Now here's my answer.
Well,
I would like to stop originating gossip,
but if someone else originates it
and I am simply an instrument in passing it on,
then technically that's not
gossip. So I would like to get rid of most gossiping except juicy gossip. So I definitely want to make an improvement in the gossip area. That's what I would like to do. OK, well, how about lust? How about we take all of your lust and get rid of it? That would set you free. Wouldn't you Be free? Yeah, I like that. But
all, all lust,
isn't that like when you're dancing?
I think, I think all lust is is what I'd like to do is
I'd like to get rid of most lust. That's what I would like to do. I'd like to get rid of that. OK. All right. All right. How about honesty? Wouldn't you like to be honest all the time? Why don't we make you a totally honest person? You know, I'd like that. I like the idea of honesty, but there are certain business situations
where it's just standard operating procedure
to fudge a little bit. So rather than be totally honest, I would like to have the reputation of being honest.
That's what I would like.
And we can start through these character defects and we end up
settling for, as Bill writes, as much perfection as will get us by.
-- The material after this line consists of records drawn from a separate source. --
(* ===== verification/ApiFiles.v ===== *)
(** * The file and shared-link handlers

    src/src/api/files.rs and src/src/api/shared_links.rs. A multipart body is
    the list of its fields, each with the chunks read from the connection, an
    error taking the place of the field or of the chunk it kept from being read;
    a download is the content type, the Content-Disposition header and the body.
    Writing an archive is the parameter [tar_gz], which is given the time its
    entries carry; [archive_stamp] prints a time as [%Y%m%d-%H%M%S]. *)

From S2P Require Import Prelude Json Schema Env World Tables Laws Projects LocalDisk Registry.
From S2P Require Import Storages Files SyncTasks Users Links Search Resolver FileService.
From S2P Require Import TierService BulkService SharedLinkService Auth Access ApiProjects.

(** ** UTF-8 (core::str::from_utf8) *)

Definition in_range (lo hi : N) (b : Byte.byte) : bool :=
  let n := Byte.to_N b in (lo <=? n)%N && (n <=? hi)%N.
Definition is_cont : Byte.byte → bool := in_range 0x80 0xBF.

Fixpoint utf8_valid (l : bytes) : bool :=
  match l with
  | [] => true
  | a :: l1 =>
      if in_range 0 0x7F a then utf8_valid l1
      else match l1 with
      | [] => false
      | b :: l2 =>
          if in_range 0xC2 0xDF a then is_cont b && utf8_valid l2
          else match l2 with
          | [] => false
          | c :: l3 =>
              if in_range 0xE0 0xE0 a then in_range 0xA0 0xBF b && is_cont c && utf8_valid l3
              else if in_range 0xED 0xED a then
                in_range 0x80 0x9F b && is_cont c && utf8_valid l3
              else if in_range 0xE1 0xEF a then is_cont b && is_cont c && utf8_valid l3
              else match l3 with
              | [] => false
              | d :: l4 =>
                  (if in_range 0xF0 0xF0 a then in_range 0x90 0xBF b
                   else if in_range 0xF1 0xF3 a then is_cont b
                   else in_range 0xF4 0xF4 a && in_range 0x80 0x8F b)
                  && is_cont c && is_cont d && utf8_valid l4
              end
          end
      end
  end.

Record MultipartField := mkMultipartField {
  mf_name : option string;
  mf_filename : option string;
  mf_content_type : option string;
  mf_chunks : list Chunk
}.

Record StorageSyncDetail := mkStorageSyncDetail {
  ssd_storage_id : Uuid;
  ssd_storage_name : string;
  ssd_storage_type : string;
  ssd_status : string;
  ssd_storage_path : option string;
  ssd_supports_direct_links : bool;
  ssd_is_hot : bool;
  ssd_synced_at : option Timestamp
}.

Record FileReferenceWithSync := mkFileReferenceWithSync {
  frs_file_ref : Schema.FileReference;
  frs_file_size : Z;
  frs_sync_status : string;
  frs_synced_storages : Z;
  frs_total_storages : Z;
  frs_sync_details : list StorageSyncDetail
}.

Record EnrichedSearchResult := mkEnrichedSearchResult {
  esr_results : list FileReferenceWithSync;
  esr_total : Z;
  esr_page : Z;
  esr_per_page : Z
}.

Record FileMetadata := mkFileMetadata {
  fm_file : Schema.File;
  fm_locations : list Schema.FileLocation;
  fm_references : list Schema.FileReference
}.

Record MetadataSearchRequest := mkMetadataSearchRequest {
  msr_filters : option MetadataFilter;
  msr_page : option Z;
  msr_per_page : option Z;
  msr_name_contains : option string;
  msr_created_after : option Timestamp;
  msr_created_before : option Timestamp
}.

Record Download := mkDownload {
  dl_content_type : string;
  dl_disposition : option string;
  dl_body : bytes
}.

Record SharedLinkResponse := mkSharedLinkResponse {
  slr_link : Schema.SharedLink;
  slr_password_protected : bool
}.

(** Characters that could end or split the quoted name are dropped. *)
Definition is_header_safe (c : Ascii.ascii) : bool :=
  negb (N.eqb (Ascii.N_of_ascii c) 34) && negb (Ascii.eqb c "\"%char) &&
  negb (N.eqb (Ascii.N_of_ascii c) 13) && negb (N.eqb (Ascii.N_of_ascii c) 10).
Definition safe_name (name : string) : string := str_filter is_header_safe name.
Definition double_quote : string := String (Ascii.ascii_of_N 34) EmptyString.
Definition content_disposition (name : string) : string :=
  "attachment; filename=" +:+ double_quote +:+ safe_name name +:+ double_quote.

Module FilesApi.
Section handlers.
Context {E : Env} (hmac_secret : string)
  (tar_gz : Z → list (string * bytes) → Result bytes) (archive_stamp : Timestamp → string).

(** ** Listing *)

Definition sync_detail (locations : list Schema.FileLocation) (ps : Schema.Storage) :
    StorageSyncDetail :=
  let loc := list_find (λ l, fl_storage_id l = st_id ps) locations in
  mkStorageSyncDetail (st_id ps) (st_name ps) (st_storage_type ps)
    (match loc with Some (_, l) => fl_status l | None => "not_synced" end)
    (match loc with Some (_, l) => Some (fl_storage_path l) | None => None end)
    (st_supports_direct_links ps) (st_is_hot ps)
    (match loc with Some (_, l) => fl_synced_at l | None => None end).

(** [loc.status == "synced"] for the storages the file has a location on. *)
Definition detail_synced (d : StorageSyncDetail) : bool :=
  match ssd_storage_path d with Some _ => String.eqb (ssd_status d) "synced" | None => false end.

Definition sync_status (synced_count total_storages : Z) : string :=
  if Z.eqb total_storages 0 then "no_storage"
  else if total_storages <=? synced_count then "synced"
  else if 0 <? synced_count then "partial"
  else "pending".

Definition enrich_one (project_storages : list Schema.Storage)
    (file_ref : Schema.FileReference) : M FileReferenceWithSync :=
  f ← ok (File.find_by_id (fr_file_id file_ref));
  let file_size := match f with Some f => f_size f | None => 0 end in
  locs ← ok (FileLocation.find_all_for_file (fr_file_id file_ref));
  let details := map (sync_detail (default [] locs)) project_storages in
  let total := Z.of_nat (length project_storages) in
  let synced := Z.of_nat (length (filter (λ d, detail_synced d = true) details)) in
  mret (mkFileReferenceWithSync file_ref file_size (sync_status synced total) synced total details).

Definition enrich_file_references (project_id : Uuid) (refs : list Schema.FileReference) :
    M (list FileReferenceWithSync) :=
  project_storages ← Storage.list_for_project project_id;
  foldM (λ acc r, x ← enrich_one project_storages r; mret (acc ++ [x])) [] refs.

(** ** Upload *)

Definition MAX_METADATA_SIZE : Z := 1048576.
Definition metadata_too_large : AppError := BadRequest "Metadata field too large (max 1 MB)".

Fixpoint read_chunks (cap : option Z) (buf : bytes) (chunks : list Chunk) : Result bytes :=
  match chunks with
  | [] => Ok buf
  | inl e :: _ => Err (BadRequest ("Multipart read error: " +:+ e))
  | inr chunk :: chunks' =>
      let buf' := buf ++ chunk in
      if match cap with Some n => n <? Z.of_nat (length buf') | None => false end
      then Err metadata_too_large
      else read_chunks cap buf' chunks'
  end.

Definition read_metadata (chunks : list Chunk) : Result Json :=
  buf ← read_chunks (Some MAX_METADATA_SIZE) [] chunks;
  if utf8_valid buf then
    let meta_str := String.string_of_list_byte buf in
    metadata ← ok_or (json_parse meta_str)
                     (BadRequest ("Invalid metadata JSON: " +:+ json_error meta_str));
    _ ← validate_flat_metadata metadata;
    Ok metadata
  else Err (BadRequest "Metadata must be valid UTF-8").

(** The first file field wins; every metadata field replaces the metadata. *)
Fixpoint read_fields (file_data : option (string * string * bytes)) (metadata : Json)
    (payload : list (string + MultipartField)) :
    Result (option (string * string * bytes) * Json) :=
  match payload with
  | [] => Ok (file_data, metadata)
  | inl e :: _ => Err (BadRequest ("Multipart error: " +:+ e))
  | inr field :: payload' =>
      if String.eqb (default "" (mf_name field)) "metadata" then
        metadata' ← read_metadata (mf_chunks field);
        read_fields file_data metadata' payload'
      else
        match file_data with
        | Some _ => read_fields file_data metadata payload'
        | None =>
            data ← read_chunks None [] (mf_chunks field);
            read_fields (Some (default "unnamed" (mf_filename field),
                               default "application/octet-stream" (mf_content_type field), data))
              metadata payload'
        end
  end.

Definition no_file : AppError := BadRequest "No file provided".

Definition upload_file (user : AuthenticatedUser) (project_id : Uuid)
    (payload : list (string + MultipartField)) : M UploadResult :=
  project ← Project.find_by_id project_id;
  require_project_write_access user project;;
  '(file_data, metadata) ← lift (read_fields None (JObject []) payload);
  '(filename, content_type, data) ← lift (ok_or file_data no_file);
  FileService.upload_file hmac_secret project_id filename content_type data metadata.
And so the struggle for the rest of our lives is to try and overcome the resistance, the moving closer to this higher power. Now, when we read the promises, and I'm going to wrap up with this, when we read the promises, it's it just astounds me when we finish reading those promises and the reader says,
say folks,
do you think these are extravagant? And we all yell back? We think not. We really should yell back. Of course they are.
How could we yell? We think not. Did you ever listen to them?
Okay,
right over there, Mary. Fear of people and economic insecurity will leave you. You think that's extravagant? I think so.
How about self seeking will slip away? It's like 50 ways to leave your lover.
What do you mean slip away? What do you you're just standing there totally consumed with yourself and all of a sudden, well, I I just care about other people now. What happened myself seeking you? I don't know where the hell it is. It's gone,
I see. And, and and you think that's not extravagant?
I guess it is
we will suddenly realize that God is doing for us what we couldn't do for ourselves. The 9th step, there they all are. That's a spiritual awakening right there. Those promises are the exact description of a spiritual awakening. And right away in the big book, we start into the now living in this new spiritual condition. 1011 and 12. We've been raised up to where this higher power is doing for us what we couldn't do for ourselves. We want to keep it that way,
and Bill writes right in the introduction to Step 10. We have entered the world of the Spirit.
Now you see those words and you go, hey, isn't that great? We're in the world of the Spirit. OK, Take out a pad and paper and write down what is the world of the Spirit? Well, who? I don't know, but it's in the book there. I'm in the world. Where is the world of the Spirit? So I'm going to tell you what I think it is. Where do you think it is? In Savannah and Tampa. Where is it? In this room
is where I think it is. It's in the now. It's the only place we can ever find it. It's the only place that God exists.
The second we go back in the past to regret something, you're on your own. The second you go off in the future to worry about something, you're on your own. You no longer have contact with your higher power, You're on your own. So we have to move into this moment, into this moment. All that exists is right now. We're at this meeting, we're enjoying an, a, a meeting. We're having a celebration now, now, now. We don't want to be celebrating this and worrying about our income taxes.
We don't want to be celebrating this and have a resentment about our brother.
We want to be celebrating this. And so I think it's appropriate to give you a wish in closing for what we're celebrating tonight, only I'm going to give it a new name.
I'm going to wish you a Happy NOW year,
and I hope that your entire year is spent in the now, because if it is, you will be happy, joyous and free and incredibly useful to everyone that you meet. God bless and thank you all very much.